Sort of starting another journal for just my general betta keeping (with some appearances by other fish in the house as well).

I always had fish growing up. My mom and dad set up a 29 gallon tank when I was just a small kid and we had a pair of gouramis, some dainios and a pleco in it. There were other fish and there might have been an angelfish as well (yikes, to the pleco and the fish mixing I know), but I always remember having that tank right at the wall of our kitchen. I remember the day that tank finally broke, one of the seals spring a leak and in one great, crashing gush, gallons of water spilled onto the floor. We tried to save as many fish as we could, but only one single gourami survived. We were moving in a few weeks anyway, so my parents said "well, we'll just leave him in the broken tank" until we do move. There was about 6 inches of water up from the bottom, so the poor thing lived in that until we moved houses and got a new tank and reset that up.

I left for college and that last gourami finally croaked after putting up the good fight. I came home one day around my sophomore year to find the tank gone. My parents had craigslisted it because they couldn't keep ahead of the upkeep. 

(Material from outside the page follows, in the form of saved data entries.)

(** The correction loops of [floorDivide] always end, with a remainder in range. *)
Lemma floorDivide_total n d :
  Z.abs n < 2 ^ 53 -> 0 < d < 2 ^ 53 ->
  exists q r, floorDivide n d = Ok (q, r) /\ 0 <= r < d /\ Z.abs (q - n / d) <= 1.
Proof.
  intros Hn Hd. destruct (Z.eq_dec d 1) as [->|Hd1].
  { exists n, 0. rewrite floorDivide_exact by lia. rewrite Z.div_1_r, Z.mod_1_r. split; [done|lia]. }
  unfold floorDivide. rewrite fl_floor_div_exact by lia.
  pose proof (Z.mod_pos_bound n d ltac:(lia)). pose proof (Z.div_mod n d ltac:(lia)).
  assert (Z.abs (n / d) < 2 ^ 53 - 1) by nia.
  assert (n / d * d = n - n mod d) as E by lia. rewrite E.
  pose proof (fl_int_near (n - n mod d) ltac:(lia)) as Hp. set (p := fl_int (n - n mod d)) in *.
  rewrite (fl_int_exact (n - p)) by lia.
  assert (-1 <= n - p <= d) as Hr by lia.
  destruct (Z.eq_dec (n - p) (-1)) as [Er|]; [|destruct (Z.eq_dec (n - p) d) as [Er|]].
  - rewrite Er, raise_remainder_step, !fl_int_exact by lia.
    rewrite raise_remainder_id by lia. res_step. rewrite lower_remainder_id by lia.
    eexists _, _. split; [done|lia].
  - rewrite raise_remainder_id by lia. res_step. rewrite lower_remainder_step, !fl_int_exact by lia.
    rewrite lower_remainder_id by lia. eexists _, _. split; [done|lia].
  - rewrite raise_remainder_id by lia. res_step. rewrite lower_remainder_id by lia.
    eexists _, _. split; [done|lia].
Qed.

Lemma round_half_away n d : 0 < d ->
  (2 * n + d) / (2 * d) = if d <=? n mod d * 2 then n / d + 1 else n / d.
Proof.
  intros Hd. pose proof (Z.mod_pos_bound n d Hd). pose proof (Z.div_mod n d ltac:(lia)).
  destruct (Z.leb_spec d (n mod d * 2)); symmetry.
  - apply (Z.div_unique _ _ _ (2 * (n mod d) - d)); [left; lia|nia].
  - apply (Z.div_unique _ _ _ (2 * (n mod d) + d)); [left; lia|nia].
Qed.

Lemma exact_round_1 mode n : exact_round mode n 1 = n.
Proof.
  destruct mode; simpl.
  - rewrite round_half_away, Z.mod_1_r, Z.div_1_r by lia. simpl. lia.
  - apply Z.div_1_r.
  - rewrite Z.div_1_r. lia.
  - apply Z.quot_1_r.
Qed.

Lemma mod_nonzero v : wf v -> den v <> 1 -> num v mod den v <> 0.
Proof.
  intros (_ & Hd & Hg) H1 Hm. apply H1.
  assert ((den v | num v)) as Hdiv by (apply Z.mod_divide; lia).
  apply Z.divide_gcd_iff in Hdiv; [|lia]. rewrite Z.gcd_comm in Hdiv. lia.
Qed.

Lemma roundToInteger_exact v mode :
  wf v -> (0 <= num v \/ Z.abs (num v) + den v <= 2 ^ 53) ->
  (mode = nearest -> den v <= 2 ^ 52) ->
  roundToInteger v mode = Ok (exact_round mode (num v) (den v)).
Proof.
  intros Hwf Hs Hn. pose proof Hwf as (H1 & H2 & H3). unfold roundToInteger.
  destruct (Z.eqb_spec (den v) 1) as [->|Hd1]; [by rewrite exact_round_1|].
  rewrite (floorDivide_exact (num v)) by lia. res_step. pose proof (mod_nonzero v Hwf Hd1) as Hm.
  pose proof (Z.mod_pos_bound (num v) (den v) ltac:(lia)) as Hmb.
  pose proof (Z.div_mod (num v) (den v) ltac:(lia)) as Hdm.
  assert (Z.abs (num v / den v) < 2 ^ 53 - 1) by nia.
  destruct mode; simpl exact_round.
  - rewrite floorDivide_exact by lia. res_step.
    pose proof (Z.mod_pos_bound (Z.abs (num v)) (den v) ltac:(lia)).
    pose proof (Z.div_mod (Z.abs (num v)) (den v) ltac:(lia)).
    assert (0 <= Z.abs (num v) / den v < 2 ^ 53 - 1) by (split; [apply Z.div_pos; lia|nia]).
    assert (product (Z.abs (num v) mod den v) 2 "A rounding comparison"%string = Ok (Z.abs (num v) mod den v * 2)) as ->.
    { apply product_Ok. split; [done|]. specialize (Hn eq_refl). lia. }
    res_step. rewrite round_half_away, fl_int_exact by lia. f_equal.
    destruct (Z.ltb_spec (num v) 0); [|destruct (Z.eq_dec (num v) 0) as [E0|]; [|rewrite Z.sgn_pos by lia; lia]].
    + rewrite Z.sgn_neg by lia. lia.
    + rewrite E0, Z.mod_0_l in Hm by lia. lia.
  - done.
  - destruct (Z.eqb_spec (num v mod den v) 0); [lia|]. rewrite fl_int_exact by lia. f_equal.
    rewrite Z_div_nz_opp_full by lia. lia.
  - f_equal. destruct (Z.ltb_spec (num v) 0).
    + rewrite fl_int_exact by lia. rewrite <- (Z.opp_involutive (num v)) at 2.
      rewrite Z.quot_opp_l by lia. rewrite Z.quot_div_nonneg by lia. rewrite Z_div_nz_opp_full by lia. lia.
    + rewrite Z.quot_div_nonneg by lia. done.
Qed.

(** *** Decimal text *)

(** The [places] decimal digits of [x], most significant first. *)
Fixpoint fixed_digits (places : nat) (x : Z) : list Z :=
  match places with
  | O => []
  | S p => x / 10 ^ Z.of_nat p :: fixed_digits p (x mod 10 ^ Z.of_nat p)
  end.
(** The same digits, least significant first. *)
Fixpoint lsd_digits (places : nat) (x : Z) : list Z :=
  match places with
  | O => []
  | S p => x mod 10 :: lsd_digits p (x / 10)
  end.

(** Reference: [n / d] rounded half away from zero to [k] decimals, spelled out. *)
Definition decimal_spec (n d : Z) (k : nat) : string :=
  let scaled := (2 * (Z.abs n * 10 ^ Z.of_nat k) + d) / (2 * d) in
  let text := (string_of_int (scaled / 10 ^ Z.of_nat k) +:+
               if (0 <? Z.of_nat k)%Z
               then String "." (join "" (map string_of_int (fixed_digits k (scaled mod 10 ^ Z.of_nat k))))
               else "")%string in
  if (n <? 0) && negb (scaled =? 0) then String "-" text else text.

Lemma lsd_digits_app p x : 0 <= x ->
  lsd_digits (S p) x = lsd_digits p (x mod 10 ^ Z.of_nat p) ++ [(x / 10 ^ Z.of_nat p) mod 10].
Proof.
  revert x; induction p as [|p IH]; intros x Hx; [by rewrite Z.div_1_r|].
  assert (10 ^ Z.of_nat (S p) = 10 * 10 ^ Z.of_nat p) as E by (rewrite Nat2Z.inj_succ, Z.pow_succ_r; lia).
  assert (0 < 10 ^ Z.of_nat p) by (apply Z.pow_pos_nonneg; lia).
  change (lsd_digits (S (S p)) x) with (x mod 10 :: lsd_digits (S p) (x / 10)).
  rewrite IH by (apply Z.div_pos; lia). rewrite E. cbn [lsd_digits app].
  rewrite Z.div_div by lia. f_equal.
  - rewrite Z.rem_mul_r by lia. rewrite Z.add_mod, (Z.mul_comm 10), Z.mod_mul by lia.
    rewrite Z.add_0_r, !Z.mod_mod by lia. done.
  - f_equal. rewrite Z.rem_mul_r by lia. rewrite Z.mul_comm, Z.div_add by lia.
    rewrite (Z.div_small (x mod 10)) by (apply Z.mod_pos_bound; lia). done.
Qed.

Lemma fixed_digits_rev p x : 0 <= x < 10 ^ Z.of_nat p -> fixed_digits p x = rev (lsd_digits p x).
Proof.
  revert x; induction p as [|p IH]; intros x Hx; [done|].
  assert (0 < 10 ^ Z.of_nat p) by (apply Z.pow_pos_nonneg; lia).
  rewrite Nat2Z.inj_succ, Z.pow_succ_r in Hx by lia.
  rewrite lsd_digits_app, rev_app_distr by lia. cbn [fixed_digits rev app].
  rewrite IH by (apply Z.mod_pos_bound; lia). f_equal. symmetry. apply Z.mod_small.
  split; [apply Z.div_pos; lia|apply Z.div_lt_upper_bound; lia].
Qed.

Lemma add_carry_0 l : add_carry l 0 = (l, 0).
Proof. by destruct l. Qed.

Lemma add_carry_lsd p x : 0 <= x < 10 ^ Z.of_nat p ->
  add_carry (lsd_digits p x) 1 = (lsd_digits p ((x + 1) mod 10 ^ Z.of_nat p), (x + 1) / 10 ^ Z.of_nat p).
Proof.
  revert x; induction p as [|p IH]; intros x Hx.
  { simpl in *. replace x with 0 by lia. done. }
  assert (0 < 10 ^ Z.of_nat p) by (apply Z.pow_pos_nonneg; lia).
  rewrite Nat2Z.inj_succ, Z.pow_succ_r in * by lia.
  pose proof (Z.mod_pos_bound x 10 ltac:(lia)). pose proof (Z.div_mod x 10 ltac:(lia)).
  assert (0 <= x / 10 < 10 ^ Z.of_nat p) by (split; [apply Z.div_pos; lia|apply Z.div_lt_upper_bound; lia]).
  cbn [lsd_digits add_carry]. change (0 <? 1) with true. cbn match.
  rewrite <- (Z.div_div (x + 1)) by lia.
  assert (((x + 1) mod (10 * 10 ^ Z.of_nat p)) mod 10 = (x + 1) mod 10 /\
          ((x + 1) mod (10 * 10 ^ Z.of_nat p)) / 10 = ((x + 1) / 10) mod 10 ^ Z.of_nat p) as [E1 E2].
  { rewrite Z.rem_mul_r by lia. split.
    - rewrite Z.add_mod, (Z.mul_comm 10), Z.mod_mul, Z.add_0_r, !Z.mod_mod by lia. done.
    - rewrite Z.mul_comm, Z.div_add by lia. rewrite (Z.div_small (_ mod 10)) by (apply Z.mod_pos_bound; lia). done. }
  rewrite E1, E2. destruct (Z.leb_spec 10 (x mod 10 + 1)).
  - assert (x mod 10 = 9) as E9 by lia.
    assert ((x + 1) / 10 = x / 10 + 1) as -> by (symmetry; apply (Z.div_unique _ _ _ 0); lia).
    rewrite IH by done. f_equal. f_equal. rewrite E9. change ((9 + 1) mod 10) with 0. apply (Z.mod_unique _ _ (x / 10 + 1)); lia.
  - rewrite add_carry_0.
    assert ((x + 1) / 10 = x / 10) as -> by (symmetry; apply (Z.div_unique _ _ _ (x mod 10 + 1)); lia).
    rewrite (Z.mod_small (x / 10)), (Z.div_small (x / 10)) by done. f_equal. f_equal.
    rewrite (Z.mod_small (x mod 10 + 1)) by lia. apply (Z.mod_unique _ _ (x / 10)); lia.
Qed.

Lemma expand_digits_spec p rest d :
  0 < d -> 10 * d <= 2 ^ 53 -> 0 <= rest < d ->
  exists x last, expand_digits p rest d = Ok (fixed_digits p x, last) /\
    0 <= x < 10 ^ Z.of_nat p /\ 0 <= last < d /\ rest * 10 ^ Z.of_nat p = x * d + last.
Proof.
  intros Hd Hs. revert rest; induction p as [|p IH]; intros rest Hr.
  { exists 0, rest. simpl. repeat split; lia. }
  cbn [expand_digits].
  assert (product rest 10 "A decimal expansion"%string = Ok (rest * 10)) as -> by (apply product_Ok; split; [done|lia]).
  res_step. rewrite fl_floor_div_exact by lia.
  pose proof (Z.mod_pos_bound (rest * 10) d Hd). pose proof (Z.div_mod (rest * 10) d ltac:(lia)).
  assert (0 <= rest * 10 / d < 10) by (split; [apply Z.div_pos; lia|apply Z.div_lt_upper_bound; lia]).
  rewrite (fl_int_exact (_ * d)) by nia. rewrite fl_int_exact by nia.
  destruct (IH (rest * 10 - rest * 10 / d * d)) as (x & last & -> & Hx & Hl & E); [nia|].
  assert (0 < 10 ^ Z.of_nat p) by (apply Z.pow_pos_nonneg; lia).
  exists (rest * 10 / d * 10 ^ Z.of_nat p + x), last. rewrite Nat2Z.inj_succ, Z.pow_succ_r by lia.
  split; [|split; [nia|split; [done|nia]]]. res_step. cbn [fixed_digits].
  rewrite Z.div_add_l, (Z.div_small x), Z.add_0_r by lia.
  rewrite (Z.add_comm _ x), Z.mod_add, (Z.mod_small x) by lia. done.
Qed.

Lemma fixed_digits_zero p x : 0 <= x < 10 ^ Z.of_nat p ->
  existsb (fun digit => negb (digit =? 0)) (fixed_digits p x) = negb (x =? 0).
Proof.
  revert x; induction p as [|p IH]; intros x Hx.
  { simpl in *. by replace x with 0 by lia. }
  assert (0 < 10 ^ Z.of_nat p) by (apply Z.pow_pos_nonneg; lia).
  pose proof (Z.mod_pos_bound x (10 ^ Z.of_nat p) ltac:(lia)). pose proof (Z.div_mod x (10 ^ Z.of_nat p) ltac:(lia)).
  cbn [fixed_digits existsb]. rewrite IH by done.
  destruct (Z.eqb_spec x 0), (Z.eqb_spec (x / 10 ^ Z.of_nat p) 0), (Z.eqb_spec (x mod 10 ^ Z.of_nat p) 0); simpl; try done; nia.
Qed.

Lemma toDecimalString_exact v k :
  wf v -> (k <= 15)%nat -> 10 * den v <= 2 ^ 53 ->
  toDecimalString v (Z.of_nat k) = Ok (decimal_spec (num v) (den v) k).
Proof.
  intros (Hn & Hd & Hg) Hk Hs. unfold toDecimalString.
  assert (is_safe_integer (Z.of_nat k) = true) as -> by (apply is_safe_integer_spec; lia).
  destruct (Z.ltb_spec (Z.of_nat k) 0); [lia|]. destruct (Z.ltb_spec 15 (Z.of_nat k)); [lia|]. cbn [negb orb].
  set (m := Z.abs (num v)). set (d := den v) in *. set (T := 10 ^ Z.of_nat k).
  assert (0 < T) by (apply Z.pow_pos_nonneg; lia).
  pose proof (Z.mod_pos_bound m d ltac:(lia)). pose proof (Z.div_mod m d ltac:(lia)).
  rewrite floorDivide_exact by lia. res_step. rewrite Nat2Z.id.
  destruct (expand_digits_spec k (m mod d) d) as (x & last & -> & Hx & Hl & E); [lia..|]. fold T in Hx, E. res_step.
  assert (product last 2 "A rounding comparison"%string = Ok (last * 2)) as -> by (apply product_Ok; split; [done|lia]).
  res_step. unfold decimal_spec. fold m T.
  assert (m * T = (m / d * T + x) * d + last) as EmT by nia.
  assert ((m * T) / d = m / d * T + x /\ (m * T) mod d = last) as [Eq Er].
  { split; [symmetry; apply (Z.div_unique _ _ _ last); lia|symmetry; apply (Z.mod_unique _ _ (m / d * T + x)); lia]. }
  rewrite round_half_away, Eq, Er by lia.
  assert (forall w y, 0 <= w -> 0 <= y < T -> (w * T + y) / T = w /\ (w * T + y) mod T = y /\
            negb (w * T + y =? 0) = negb (w =? 0) || negb (y =? 0)) as Hsplit.
  { intros w y Hw Hy. rewrite Z.div_add_l, Z.div_small by lia.
    rewrite (Z.add_comm _ y), Z.mod_add, Z.mod_small by lia.
    destruct (Z.eqb_spec (y + w * T) 0), (Z.eqb_spec w 0), (Z.eqb_spec y 0); simpl; repeat split; try lia; nia. }
  assert (0 <= m / d) by (apply Z.div_pos; lia).
  destruct (Z.leb_spec d (last * 2)) as [Hup|Hdown].
  - rewrite fixed_digits_rev, rev_involutive, add_carry_lsd by done. cbv iota zeta beta.
    fold T. rewrite <- fixed_digits_rev by (apply Z.mod_pos_bound; lia).
    assert (d <> 1) by lia. assert (m / d < 2 ^ 53 - 1) by nia.
    assert (0 <= (x + 1) / T <= 1) by (split; [apply Z.div_pos; lia|apply Z.div_le_upper_bound; lia]).
    rewrite fl_int_exact by lia.
    pose proof (Z.mod_pos_bound (x + 1) T ltac:(lia)). pose proof (Z.div_mod (x + 1) T ltac:(lia)).
    replace (m / d * T + x + 1) with ((m / d + (x + 1) / T) * T + (x + 1) mod T) by nia.
    destruct (Hsplit (m / d + (x + 1) / T) ((x + 1) mod T)) as (-> & -> & ->); [lia..|].
    rewrite fixed_digits_zero by done. done.
  - cbv iota zeta beta. destruct (Hsplit (m / d) x) as (-> & -> & ->); [lia..|].
    rewrite fixed_digits_zero by done. done.
Qed.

Jump forward to 2013. I had just moved to Washington, DC for grad school. My soon-to-be wife and I just moved into our first apartment and we went to petco to look at the kitties UFA to see if one was right for us. We came out with a new betta boy, a 1.5 gallon bowl, conditioner, food, gravel and plants. I had no idea what I was doing. Neither did she. Lord Gordon struggled for a few weeks for it was the dead of winter and our heat did not work. I then realized my mistake. I quickly upgraded him to a mini-bow 2.5 and got him a heater and that is when I saw his true personality show. 

Lord Gordon was with us for maybe a year before he died of a sickness (I believe it was a combo ICH and fin rot, but I don't recall, I wasn't read up on betta illnesses back then). Since I was busy with life and school and heavily depressed living in the city, I didn't realize how quickly and how severely he had gotten sick so by the time I saw it, it was too late. He was living in a 10 gallon by then with a quartet of panda cory friends for the bottom. I set up his old 2.5 as a hospital tank and he held on for a week before he died. I still am upset with myself and I vowed that I wouldn't let that happen ever again. I still miss him often and I think about him whenever I see those mini-bows on the shelf at petco.

Here I am today. I have 14 tanks, I have 16 bettas, soon to be more. Maybe I have a problem, maybe I don't. Lord Gordon started this all. When I just need to de-stress from work and just sit at my desk watching my bettas wiggle around happily in their tanks, I just smile at the joy they bring me. I know that fish are exactly the type of pet I want to have all the time in my life (well, along with cats, but that's another thing for another forum </crazy cat person as well> lol). LOL I guess the title says it all, the struggle is real when you want to just take home all the bettas and feed them and give them good clean homes. But sometimes, I am weak to that struggle and this is how you end up with 16+ betta. 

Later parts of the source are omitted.